The Complete Novels of Charlotte Brontë

Home > Literature > The Complete Novels of Charlotte Brontë > Page 112
The Complete Novels of Charlotte Brontë Page 112

by Charlotte Bronte


  What he read she repeated. She caught his accent in three minutes.

  “Très bien,” was the approving comment at the close of the piece.

  “C’est presque le Français rattrapé, n’est-ce pas?”

  “You could not write French as you once could, I dare say?”

  “Oh no! I should make strange work of my concords now.”

  “You could not compose the devoir of ‘La Première Femme Savante’?”

  “Do you still remember that rubbish?”

  “Every line.”

  “I doubt you.”

  “I will engage to repeat it word for word.”

  “You would stop short at the first line.”

  “Challenge me to the experiment.”

  “I challenge you.”

  He proceeded to recite the following. He gave it in French, but we must translate, on pain of being unintelligible to some readers.

  “And it came to pass, when men began to multiply on the face of the earth, and daughters were born unto them, that the sons of God saw the daughters of men that they were fair; and they took them wives of all which they chose.”

  This was in the dawn of time, before the morning stars were set, and while they yet sang together.

  The epoch is so remote, the mists and dewy gray of matin twilight veil it with so vague an obscurity, that all distinct feature of custom, all clear line of locality, evade perception and baffle research.

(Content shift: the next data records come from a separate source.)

(** * Liger hybrid attention: gated-slot / gated-linear recurrent path blended
      with a sliding-window flash-attention path.

    Shallow embedding of
      - liger/models/liger_gsa/modeling_liger_gsa.py
          (class LigerGatedSlotAttention; construction of
           LigerGSADecoderLayer and LigerGSAModel; _init_weights)
      - liger/models/liger_qwen2_gla/modeling_liger_qwen2_gla.py
          (class LigerQwen2GatedLinearAttention; LigerQwen2DecoderLayer;
           LigerQwen2GLAModel with its forward)

    Modelling conventions.
      - A tensor is a shape, a dtype tag and an element function from
        multi-indices to real numbers; elements are finite values, and
        infinities and NaN are not represented.
      - The results of [torch.exp], of [1 - x] and of [F.softmax] are
        rounded to the dtype of the result (round to nearest, ties to even,
        with gradual underflow), each as one rounding of the exact value.
        The other operations keep exact values, and a cast changes the
        dtype tag only.
      - Python exceptions are the [Err] branch of [result].
      - Tensor objects that the code mutates in place live in a heap of
        objects addressed by references, so that two names bound to one
        object see each other's in-place updates.  The result of
        [repeat_kv] on a single key/value head is a view whose heads share
        their memory; an in-place product on it raises [RuntimeError].
      - torch / einops / transformers primitives used by the two [forward]
        methods are defined from their documented semantics; the learned
        linear maps, the pooling operator, rotary embedding, the recurrent
        kernels and the flash-attention kernel are collaborators collected
        in the record [Env]. *)

From Stdlib Require Import Reals Lra Lia ZArith FunctionalExtensionality.
From stdpp Require Import base list gmap.
(** * Fintrace relationship engine: a shallow embedding and its properties

    The development follows the Go packages of the backend:
    - [GoStrings]   the functions of package [strings] and the two regexps
                    the service uses, on byte strings;
    - [Domain]      package [domain];
    - [Service]     package [service]: attribute normalisation, the
                    relationship service and the bulk ingestor;
    - [Graph]       package [graph]: the client contract, the in-memory
                    client, and a property-graph store that executes the
                    Cypher statements of the repository;
    - [Repository]  package [repository].
    - [Listing]     the list and export functions of the repository and
                    the service, against a scripted client.

    Part I holds the definitions, Part II the lemmas and the theorems. *)

From Stdlib Require Import ZArith Ascii String Floats.PrimFloat Numbers.Cyclic.Int63.Uint63.
From Stdlib Require Floats.SpecFloat Floats.FloatOps Floats.FloatAxioms.
From stdpp Require Import base decidable option list strings pretty.

Set Warnings "-register-all,-inexact-float".

Open Scope string_scope.
Open Scope list_scope.

(* ===================================================================== *)
(** * Part I: definitions                                                 *)
(* ===================================================================== *)

(** ** Go runtime pieces the service relies on

    [crypto/sha256], [time] formatting and parsing and [encoding/json] are
    library code; the engine is stated over any implementation of them. *)

(** [time.Time], as nanoseconds since the zero time (January 1, year 1,
    00:00:00 UTC), so that [IsZero] is a comparison with 0 and [UTC] keeps
    the instant. *)
Definition Time := Z.

Definition IsZero (t : Time) : bool := Z.eqb t 0.
Definition UTC (t : Time) : Time := t.

(** Layouts of package [time] used by the code. *)
Definition DateOnly : string := "2006-01-02".
Definition RFC3339 : string := "2006-01-02T15:04:05Z07:00".
Definition RFC3339Nano : string := "2006-01-02T15:04:05.999999999Z07:00".

(** ** Strings *)

Module GoStrings.

Definition byte_in (lo hi : nat) (c : ascii) : bool :=
  let n := nat_of_ascii c in Nat.leb lo n && Nat.leb n hi.

(** [unicode.IsSpace] on the ASCII range: tab, newline, vertical tab, form
    feed, carriage return and space. Bytes above 127 are left alone: the
    model is exact on ASCII input. *)
Definition isSpace (c : ascii) : bool :=
  byte_in 9 13 c || Nat.eqb (nat_of_ascii c) 32.

(** The class [\s] of Go's regexp syntax: tab, newline, form feed,
    carriage return and space (no vertical tab). *)
Definition isReSpace (c : ascii) : bool :=
  let n := nat_of_ascii c in
  Nat.eqb n 9 || Nat.eqb n 10 || Nat.eqb n 12 || Nat.eqb n 13 || Nat.eqb n 32.

(** The class [\d]: the ASCII digits. *)
Definition isDigit (c : ascii) : bool := byte_in 48 57 c.

Definition lowerByte (c : ascii) : ascii :=
  if byte_in 65 90 c then ascii_of_nat (nat_of_ascii c + 32) else c.

(** [strings.ToLower], exact on ASCII input. *)
Fixpoint ToLower (s : string) : string :=
  match s with
  | EmptyString => EmptyString
  | String c r => String (lowerByte c) (ToLower r)
  end.

Fixpoint TrimLeftSpace (s : string) : string :=
  match s with
  | EmptyString => EmptyString
  | String c r => if isSpace c then TrimLeftSpace r else s
  end.

Fixpoint TrimRightSpace (s : string) : string :=
  match s with
  | EmptyString => EmptyString
  | String c r =>
      match TrimRightSpace r with
      | EmptyString => if isSpace c then EmptyString else String c EmptyString
      | r' => String c r'
      end
  end.

(** [strings.TrimSpace], exact on ASCII input. *)
Definition TrimSpace (s : string) : string := TrimRightSpace (TrimLeftSpace s).

(** [strings.HasPrefix]. *)
Definition HasPrefix (s p : string) : bool := String.prefix p s.

(** [s[n:]] for a byte offset within the string. *)
Fixpoint sliceFrom (n : nat) (s : string) : string :=
  match n, s with
  | O, _ => s
  | S n', String _ r => sliceFrom n' r
  | S _, EmptyString => EmptyString
  end.

(** [strings.Join]. *)
Fixpoint Join (elems : list string) (sep : string) : string :=
  match elems with
  | [] => ""
  | [x] => x
  | x :: rest => x +:+ sep +:+ Join rest sep
  end.

Fixpoint TrimLeftCut (cut : ascii) (s : string) : string :=
  match s with
  | EmptyString => EmptyString
  | String c r => if Ascii.eqb c cut then TrimLeftCut cut r else s
  end.

Fixpoint TrimRightCut (cut : ascii) (s : string) : string :=
  match s with
  | EmptyString => EmptyString
  | String c r =>
      match TrimRightCut cut r with
      | EmptyString => if Ascii.eqb c cut then EmptyString else String c EmptyString
      | r' => String c r'
      end
  end.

It must suffice to know that the world then existed; that men peopled it; that man’s nature, with its passions, sympathies, pains, and pleasures, informed the planet and gave it soul.

  A certain tribe colonized a certain spot on the globe; of what race this tribe — unknown; in what region that spot — untold. We usually think of the East when we refer to transactions of that date; but who shall declare that there was no life in the West, the South, the North? What is to disprove that this tribe, instead of camping under palm groves in Asia, wandered beneath island oak woods rooted in our own seas of Europe?

  It is no sandy plain, nor any circumscribed and scant oasis I seem to realize. A forest valley, with rocky sides and brown profundity of shade, formed by tree crowding on tree, descends deep before me. Here, indeed, dwell human beings, but so few, and in alleys so thick branched and overarched, they are neither heard nor seen. Are they savage? Doubtless. They live by the crook and the bow; half shepherds, half hunters, their flocks wander wild as their prey. Are they happy? No, not more happy than we are at this day. Are they good? No, not better than ourselves. Their nature is our nature — human both. There is one in this tribe too often miserable — a child bereaved of both parents. None cares for this child. She is fed sometimes, but oftener forgotten. A hut rarely receives her; the hollow tree and chill cavern are her home. Forsaken, lost, and wandering, she lives more with the wild beast and bird than with her own kind. Hunger and cold are her comrades; sadness hovers over, and solitude besets her round. Unheeded and unvalued, she should die; but she both lives and grows. The green wilderness nurses her, and becomes to her a mother; feeds her on juicy berry, on saccharine root and nut.

  There is something in the air of this clime which fosters life kindly. There must be something, too, in its dews which heals with sovereign balm. Its gentle seasons exaggerate no passion, no sense; its temperature tends to harmony; its breezes, you would say, bring down from heaven the germ of pure thought and purer feeling. Not grotesquely fantastic are the forms of cliff and foliage, not violently vivid the colouring of flower and bird. In all the grandeur of these forests there is repose; in all their freshness there is tenderness.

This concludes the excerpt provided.